I'm sorry,” Niel mumbles to himself, curling fingers into his hair gently, then dragging the palm of his hand down his face. “I'm sorry I'm a big box of jumbled jigsaw puzzle pieces. I just can't find any of the corners.” He always like starting in the corners. He's a sensible man.

Delilah draws his other hand into hers as he struggles to form his thoughts and memories. She knows by now that waiting is all she can really do to see if he can bring it back on his own. Once in a while, maybe. Right now he doesn’t quite click them together, and Dee signals her reassurance with a small squeeze of his fingers, and a rub of hand at the back of her neck, lingering self-consciously at the tattoo there.

“I think I remember feeding gulls, when I was small. I remember the park pigeons more. Gran would tell me they were rats with wings but I loved them anyway.” There is a small laugh, a little secretive. “Once when we were feeding them I distinctly remember you trying to convince me that they named the neighborhoods after us.” From her tone, it doesn’t sound like he managed to sway her.

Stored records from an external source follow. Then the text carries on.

Lemma has_char_blank x s :
  is_space x = false -> Env.blank s = true -> Csv.has_char x s = false.
Proof.
  intros Hx. induction s as [|c s IH]; [done|]. simpl. intros [Hc H]%andb_true_iff.
  rewrite (IH H), orb_false_r. apply Ascii.eqb_neq. intros ->. congruence.
Qed.

Lemma split1_go_cut x a b : forall cur,
  Csv.has_char x a = false ->
  split1_go (String x "") cur (a +:+ String x b) = [String.rev cur +:+ a; b].
Proof.
  induction a as [|c a IH]; intros cur H.
  - rewrite append_nil_l, append_nil_r. cbn [split1_go startswith].
    rewrite Ascii.eqb_refl. by destruct b.
  - simpl in H. apply orb_false_iff in H as [Hc H]. rewrite append_cons.
    cbn [split1_go startswith]. rewrite Hc, (IH _ H), rev_cons, append_assoc. done.
Qed.

Lemma split1_go_none x s : forall cur,
  Csv.has_char x s = false -> split1_go (String x "") cur s = [String.rev cur +:+ s].
Proof.
  induction s as [|c s IH]; intros cur H.
  - by rewrite append_nil_r.
  - simpl in H. apply orb_false_iff in H as [Hc H].
    cbn [split1_go startswith]. rewrite Hc, (IH _ H), rev_cons, append_assoc. done.
Qed.

Lemma lstrip_keeps_last p c y :
  p c = false -> exists z, lstrip_by p (y +:+ String c "") = z +:+ String c "".
Proof.
  intros Hc. induction y as [|d y IH].
  - exists "". rewrite !append_nil_l. simpl. by rewrite Hc.
  - rewrite append_cons. simpl. destruct (p d); [done|]. by exists (String d y).
Qed.

Lemma first_clear_rev_append p a b :
  truthy_str b = true ->
  Env.first_clear p (String.rev (a +:+ b)) = Env.first_clear p (String.rev b).
Proof.
  intros H. rewrite rev_append. apply first_clear_append. by rewrite truthy_rev.
Qed.

Lemma first_clear_weaken (p q : ascii -> bool) s :
  (forall c, q c = true -> p c = true) ->
  Env.first_clear p s = true -> Env.first_clear q s = true.
Proof.
  intros Hpq. destruct s as [|c s]; [done|]. simpl. rewrite !negb_true_iff.
  intros Hp. destruct (q c) eqn:Hq; [|done]. by rewrite (Hpq c Hq) in Hp.
Qed.

Lemma no_outer_weaken (p q : ascii -> bool) s :
  (forall c, q c = true -> p c = true) ->
  Env.no_outer p s = true -> Env.no_outer q s = true.
Proof.
  intros Hpq [H1 H2]%andb_true_iff. apply andb_true_iff.
  split; by apply (first_clear_weaken p q).
Qed.

Lemma strip_by_wrap p c s :
  p c = true -> Env.no_outer p s = true ->
  strip_by p (String c "" +:+ s +:+ String c "") = s.
Proof.
  intros Hc H. apply strip_by_pad; [simpl; by rewrite Hc..|done].
Qed.

Lemma no_outer_wrap p c s :
  p c = false -> Env.no_outer p (String c "" +:+ s +:+ String c "") = true.
Proof.
  intros Hc. unfold Env.no_outer. rewrite first_clear_append by done.
  rewrite !rev_append, first_clear_append by done. simpl. by rewrite Hc.
Qed.

(** A line [key = text]: what the loop stores. *)
Lemma env_line_core data lead key mid1 R T :
  Env.blank lead = true -> Env.blank mid1 = true -> Env.blank T = true ->
  truthy_str key = true -> startswith key "#" = false ->
  Csv.has_char "=" key = false ->
  Env.no_outer is_space key = true ->
  Env.first_clear is_space (String.rev (String "=" R)) = true ->
  parse_env_line data (lead +:+ (key +:+ mid1 +:+ String "=" R) +:+ T)
  = <[key := Some (strip_char "034" (strip_char "'" (strip R)))]> data.
Proof.
  intros Hlead Hmid1 HT Hkey Hhash Heq Hk HR. unfold parse_env_line, strip.
  pose proof Hk as [Hk1 Hk2]%andb_true_iff.
  assert (Env.no_outer is_space (key +:+ mid1 +:+ String "=" R) = true) as Hbody.
  { apply andb_true_iff. split; [by rewrite first_clear_append|].
    by rewrite !first_clear_rev_append by (done || by destruct mid1). }
  rewrite (strip_by_pad is_space lead _ T) by done.
  assert (truthy_str (key +:+ mid1 +:+ String "=" R) = true) as -> by (by destruct key).
  assert (startswith (key +:+ mid1 +:+ String "=" R) "#" = false) as ->.
  { destruct key as [|c key]; [done|]. rewrite append_cons. cbn [startswith] in *.
    destruct (Ascii.eqb "#" c); [|done]. by rewrite startswith_nil in Hhash. }
  cbn [negb andb]. unfold split1.
  rewrite <- (append_assoc key mid1), split1_go_cut
    by (by rewrite has_char_append, Heq, (has_char_blank "=" mid1)).
  rewrite append_nil_l.
  by rewrite <- (append_nil_l (key +:+ mid1)), (strip_by_pad is_space "" key mid1).
Qed.

Lemma quoted_value q value :
  q ∈ Env.QUOTES ->
  Env.no_outer is_space value = true ->
  Env.no_outer Env.is_quote value = true ->
  Env.no_outer is_space (q +:+ value +:+ q) = true
  /\ strip_char "034" (strip_char "'" (q +:+ value +:+ q)) = value.
Proof.
  intros Hq Hs Hquote. unfold strip_char.
  assert (Env.no_outer (Ascii.eqb "'") value = true) as H1.
  { apply (no_outer_weaken Env.is_quote); [|done]. intros c Hc. unfold Env.is_quote.
    by rewrite Hc. }
  assert (Env.no_outer (Ascii.eqb "034") value = true) as H2.
  { apply (no_outer_weaken Env.is_quote); [|done]. intros c Hc. unfold Env.is_quote.
    by rewrite Hc, orb_true_r. }
  unfold Env.QUOTES in Hq. rewrite !elem_of_cons, elem_of_nil in Hq.
  destruct Hq as [->|[->|[->|[]]]].
  - rewrite append_nil_l, append_nil_r. split; [done|].
    rewrite (strip_by_id (Ascii.eqb "'")) by done. by apply strip_by_id.
  - split; [by apply no_outer_wrap|]. rewrite strip_by_wrap by done. by apply strip_by_id.
  - split; [by apply no_outer_wrap|].
    rewrite (strip_by_id (Ascii.eqb "'")) by (by apply no_outer_wrap).
    by apply strip_by_wrap.
Qed.

(** X21: How [import_from_csv] reads a line of a [.env] file.  A line of white
    space, a comment (also an indented one) and a line without [=] change
    nothing.  A line [key=value] stores the value under the key, and the
    same value when it is written between single or double quotes; white
    space around the line, around the key and around the value is dropped.
    For this the key is not empty, holds no [=] and does not start with
    [#], and key and value neither start nor end with white space or a
    character outside ASCII, the value not with a quote either. *)
Theorem env_line_read (data : gmap string (option string)) :
  (forall line, Env.blank line = true -> parse_env_line data line = data)
  /\ (forall lead rest, Env.blank lead = true ->
        parse_env_line data (lead +:+ "#" +:+ rest) = data)
  /\ (forall line, Csv.has_char "=" line = false -> parse_env_line data line = data)
  /\ (forall lead key mid1 mid2 q value trail,
        Env.blank lead = true -> Env.blank mid1 = true ->
        Env.blank mid2 = true -> Env.blank trail = true ->
        q ∈ Env.QUOTES ->
        truthy_str key = true ->
        startswith key "#" = false ->
        Csv.has_char "=" key = false ->
        Env.no_outer Env.strippable key = true ->
        Env.no_outer Env.strippable value = true ->
        Env.no_outer Env.is_quote value = true ->
        parse_env_line data
          (lead +:+ key +:+ mid1 +:+ "=" +:+ mid2 +:+ q +:+ value +:+ q +:+ trail)
        = <[key := Some value]> data).
Proof.
  split; [|split; [|split]].
  - intros line Hline. unfold parse_env_line, strip, strip_by.
    by rewrite (lstrip_by_all is_space line).
  - intros lead rest Hlead. unfold parse_env_line, strip, strip_by.
    rewrite lstrip_by_pad by done. rewrite append_cons, append_nil_l.
    cbn [lstrip_by]. change (is_space "#") with false. cbv iota. rewrite rev_cons.
    destruct (lstrip_keeps_last is_space "#" (String.rev rest)) as [z ->]; [done|].
    rewrite rev_append. change (String.rev "#") with "#". rewrite append_cons.
    cbn [truthy_str startswith andb]. by rewrite Ascii.eqb_refl, startswith_nil.
  - intros line Hline. unfold parse_env_line.
    destruct (truthy_str _ && negb _); [|done]. unfold split1.
    by rewrite split1_go_none by (by apply has_char_strip).
  - intros lead key mid1 mid2 q value trail Hlead Hmid1 Hmid2 Htrail Hq Hkey Hhash Heq Hk Hv Hquote.
    assert (forall c, is_space c = true -> Env.strippable c = true) as Hweak.
    { intros c Hc. unfold Env.strippable. by rewrite Hc. }
    apply (no_outer_weaken _ is_space _ Hweak) in Hk, Hv.
    destruct (quoted_value q value Hq Hv Hquote) as [Hbody Hstrip].
    destruct (truthy_str (q +:+ value +:+ q)) eqn:Ebody.
    + replace (lead +:+ key +:+ mid1 +:+ "=" +:+ mid2 +:+ q +:+ value +:+ q +:+ trail)
        with (lead +:+ (key +:+ mid1 +:+ String "=" (mid2 +:+ q +:+ value +:+ q)) +:+ trail)
        by (by rewrite !append_assoc, !append_cons, !append_nil_l, !append_assoc).
      rewrite env_line_core; try done.
      * unfold strip. by rewrite (strip_by_lead is_space mid2), Hstrip.
      * apply andb_true_iff in Hbody as [_ Hlast].
        change (String "=" (mid2 +:+ q +:+ value +:+ q))
          with ("=" +:+ mid2 +:+ q +:+ value +:+ q).
        rewrite (first_clear_rev_append _ "=")
          by (by rewrite truthy_append, Ebody, orb_true_r).
        by rewrite first_clear_rev_append.
    + assert (q = "" /\ value = "") as [-> ->].
      { destruct q; [|done]. rewrite append_nil_l, append_nil_r in Ebody. by destruct value. }
      rewrite !append_nil_l.
      replace (lead +:+ key +:+ mid1 +:+ "=" +:+ mid2 +:+ trail)
        with (lead +:+ (key +:+ mid1 +:+ String "=" "") +:+ (mid2 +:+ trail))
        by (by rewrite !append_assoc, !append_cons, !append_nil_l).
      rewrite env_line_core; try done.
      unfold Env.blank in *. by rewrite all_chars_append, Hmid2, Htrail.
Qed.

(** ** A key with several records *)

Section Repeated.

Import ManageTab AccountList.

(** X13: [update_csv_file] changes the first record of a key and
    [parse_csv_file] reads the last one: in a file that names a key more
    than once, a value written for it is stored in the file and not read
    back, the key reads as before. *)
Theorem update_of_repeated_key csv_file key val (w : world) header rows :
  files w !! csv_file = Some (header :: rows) ->
  keyed key header = false ->
  (2 <= occurrences key rows)%nat ->
  exists w' rows',
    update_csv_file csv_file [(key, val)] w = (Ok tt, w')
    /\ files w' !! csv_file = Some (header :: rows')
    /\ values_of key rows' = val :: tail (values_of key rows)
    /\ parse_csv_file csv_file w' !! key = parse_csv_file csv_file w !! key.
Proof.
  intros Hfile Hheader Hocc. unfold update_csv_file. rewrite Hfile.
  cbn [fold_left fst snd]. rewrite set_field_header by done.
  eexists. exists (set_field key val rows). split; [reflexivity|].
  cbn [files]. rewrite lookup_insert_eq. split; [done|].
  split; [by rewrite set_field_values, decide_True|].
  unfold parse_csv_file. cbn [files]. rewrite lookup_insert_eq, Hfile.
  rewrite !fold_parse_lookup, set_field_values, decide_True by done.
  unfold occurrences in Hocc.
  destruct (values_of key rows) as [|x [|y l]]; simpl in Hocc; try lia.
  destruct (account_defaults !! key) as [v0|]; [|done].
  cbn [fmap option_fmap option_map tail]. by rewrite !last_cons.
Qed.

Delilah gently leads her father from the wall of new photos, taking one last look before wandering to the next space. There are shadowboxes of items here, less somber and more akin to the warm glass of history displays. Tiny rectangles label artifacts, dictating what they are and where they were found- - sometimes even the name of the person who donated it. The oldest models of the SLC-E test are there, in a box alongside an empty negation gas canister. The carcass of an IED, red and orange paint gnarled in metal. A laptop with screen shattered and a series of phones in different states of decay and damage, one of them fairly good. The last are labeled with a longer excerpt on technopathy and those who managed the network’s communications. The educational part of the tour, it seems. An advertisement for the Children’s library and Public library is posted along the wall, cheerfully indicating they have subject matter.

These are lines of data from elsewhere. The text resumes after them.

(** * fs-vector: the directory walker, batch upserter and query dispatcher
    of [chromadb_cli.py], embedded in Rocq.

    Conventions of the embedding.
    - A Python [str] is a Rocq [string] holding the UTF-8 bytes of the text
      (file names that are not valid UTF-8 are outside the model).
    - [os.path] is [posixpath].
    - The file system is a finite tree; what [os.path.getsize] and
      [open(...).read()] answer for a file is recorded in its node.
    - The vector store is an external collaborator: its contents are a finite
      map from ids to records, the calls made to it are kept in a trace, and
      its similarity search is an oracle carried by the environment.
    - Standard output and standard error are lists with one entry per
      [print] call (the text of the line, without its final newline). *)

From Stdlib Require Import ZArith String Ascii List Lia SpecFloat.
From stdpp Require Import gmap strings list.
Import ListNotations.
Local Open Scope Z_scope.

(** ** Python string operations used by the program *)
Module PyStr.

(** [s[i:i+1]], the empty string out of range. *)
Definition at_ (s : string) (i : Z) : string :=
  if i <? 0 then "" else String.substring (Z.to_nat i) 1 s.

(** [s[:k]] and [s[k:]] for [0 <= k]. *)
Definition upto (s : string) (k : Z) : string :=
  String.substring 0 (Z.to_nat k) s.
Definition from (s : string) (k : Z) : string :=
  String.substring (Z.to_nat k) (String.length s - Z.to_nat k) s.

Fixpoint rfind_from (c : ascii) (s : string) (i last : Z) : Z :=
  match s with
  | EmptyString => last
  | String a s' => rfind_from c s' (i + 1) (if Ascii.eqb a c then i else last)
  end.
(** X2: the colour that the handlers pass to [colorizeImage] is the custom
    colour when the custom theme is selected and the table's colour of the
    selected theme otherwise (the fallback '#000000' of [getActiveHexColor]
    is never taken); every colour of the table is a valid colour, so the
    active colour is valid whenever the custom colour is. *)
Theorem X2_active_color (st : AppState) :
  (selectedTheme st = theme_custom -> getActiveHexColor st = customColorHex st)
  /\ (selectedTheme st <> theme_custom ->
      In (selectedTheme st, getActiveHexColor st) THEMES)
  /\ (forall t hex, In (t, hex) THEMES -> valid_hex_color hex)
  /\ (valid_hex_color (customColorHex st) -> valid_hex_color (getActiveHexColor st)).
Proof.
  assert (forall t hex, In (t, hex) THEMES -> valid_hex_color hex) as Hvalid.
  { intros t hex Hin. simpl in Hin.
    repeat (destruct Hin as [[= <- <-] | Hin];
            [apply valid_by_exec; vm_compute; eauto |]).
    destruct Hin. }
  assert (selectedTheme st <> theme_custom ->
          In (selectedTheme st, getActiveHexColor st) THEMES) as Htable.
  { intros Hne. unfold getActiveHexColor.
    destruct (selectedTheme st); try congruence; simpl; tauto. }
  split; [| split; [exact Htable | split; [exact Hvalid |]]].
  - intros E. unfold getActiveHexColor. by rewrite E.
  - intros Hc. destruct (selectedTheme st) eqn:E;
      first [ by unfold getActiveHexColor; rewrite E
            | eapply Hvalid, Htable; discriminate ].
Qed.

(** ** Thresholds and monotonicity of the transform *)

(** The raw quotient against 0 and 1, for a boldness in [0,100]. *)
Lemma normalized_sign (b L : Q) :
  (0 <= b)%Q -> (b <= 100)%Q ->
  ((L <= inject_Z (blackPoint b))%Q -> (normalized b L <= 0)%Q)
  /\ ((inject_Z (whitePoint b) <= L)%Q -> (1 <= normalized b L)%Q).
Proof.
  intros H0 H1. pose proof (normalized_divisor_positive b H0 H1) as Hd.
  unfold normalized.
  set (bp := blackPoint b) in *. set (wp := whitePoint b) in *.
  assert (45 <= inject_Z wp - inject_Z bp)%Q as Hd'.
  { rewrite Zle_Qle in Hd. unfold Z.sub in Hd.
    rewrite inject_Z_plus, inject_Z_opp in Hd.
    change (inject_Z 45) with 45%Q in Hd. lra. }
  set (d := (inject_Z wp - inject_Z bp)%Q) in *.
  assert (0 < / d)%Q as Hinv by (apply Qinv_lt_0_compat; lra).
  assert (d * / d == 1)%Q as Hone by (apply Qmult_inv_r; lra).
  unfold Qdiv. split; intros HL.
  - assert (0 <= (inject_Z bp - L) * / d)%Q
      by (apply Qmult_le_0_compat; lra).
    lra.
  - assert (0 <= (L - inject_Z bp - d) * / d)%Q
      by (apply Qmult_le_0_compat; [unfold d; lra | lra]).
    lra.
Qed.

“Some of this stuff I’d have never even thought about keeping as history.” Delilah looks up away from the cases to where there are dioramas of Roosevelt Island and Eltingville. “I suppose you never quite realize what it means to people to have something tangible.” She lifts her eyes back to her father. “So we’ll just have to remake those corners, okay?”

Niel smiles weakly, turning and regarding each display with a pointed look of weight that they deserve. He absolutely understands where he is, the context of things. Benchmark has been helpful in diagnosing where Niel’s challenges lie, and all of it rests in his declarative memory and his ability to keep past events in proper alignment. Results of tests as to the cause are still pending.

“That's a right brilliant idea, love.” Niel’s belated response comes with a weary look, his hand gripping her shoulder gently. “We… find our own pieces, paint over them, and make the picture whatever we want it to be,” is said so clearly and succinctly he might as well be reading it off the page.

“Thank you…” Niel says softly, drawing Delilah into another embrace. “Thank you for— for sharing your life. All the good parts and… and the… the ah… the donked up parts too.” There's an awkward smile there. “Maybe when I get all my ducks in a row, I can show you whatever it was I did when I was your age.”

The smile that spreads across Niel’s face is a weary one, but one that has a genuine love of where and when he is in this particular moment. But, as always, it's haunted by something on the periphery of memory.

“But I doubt it was as important as this.”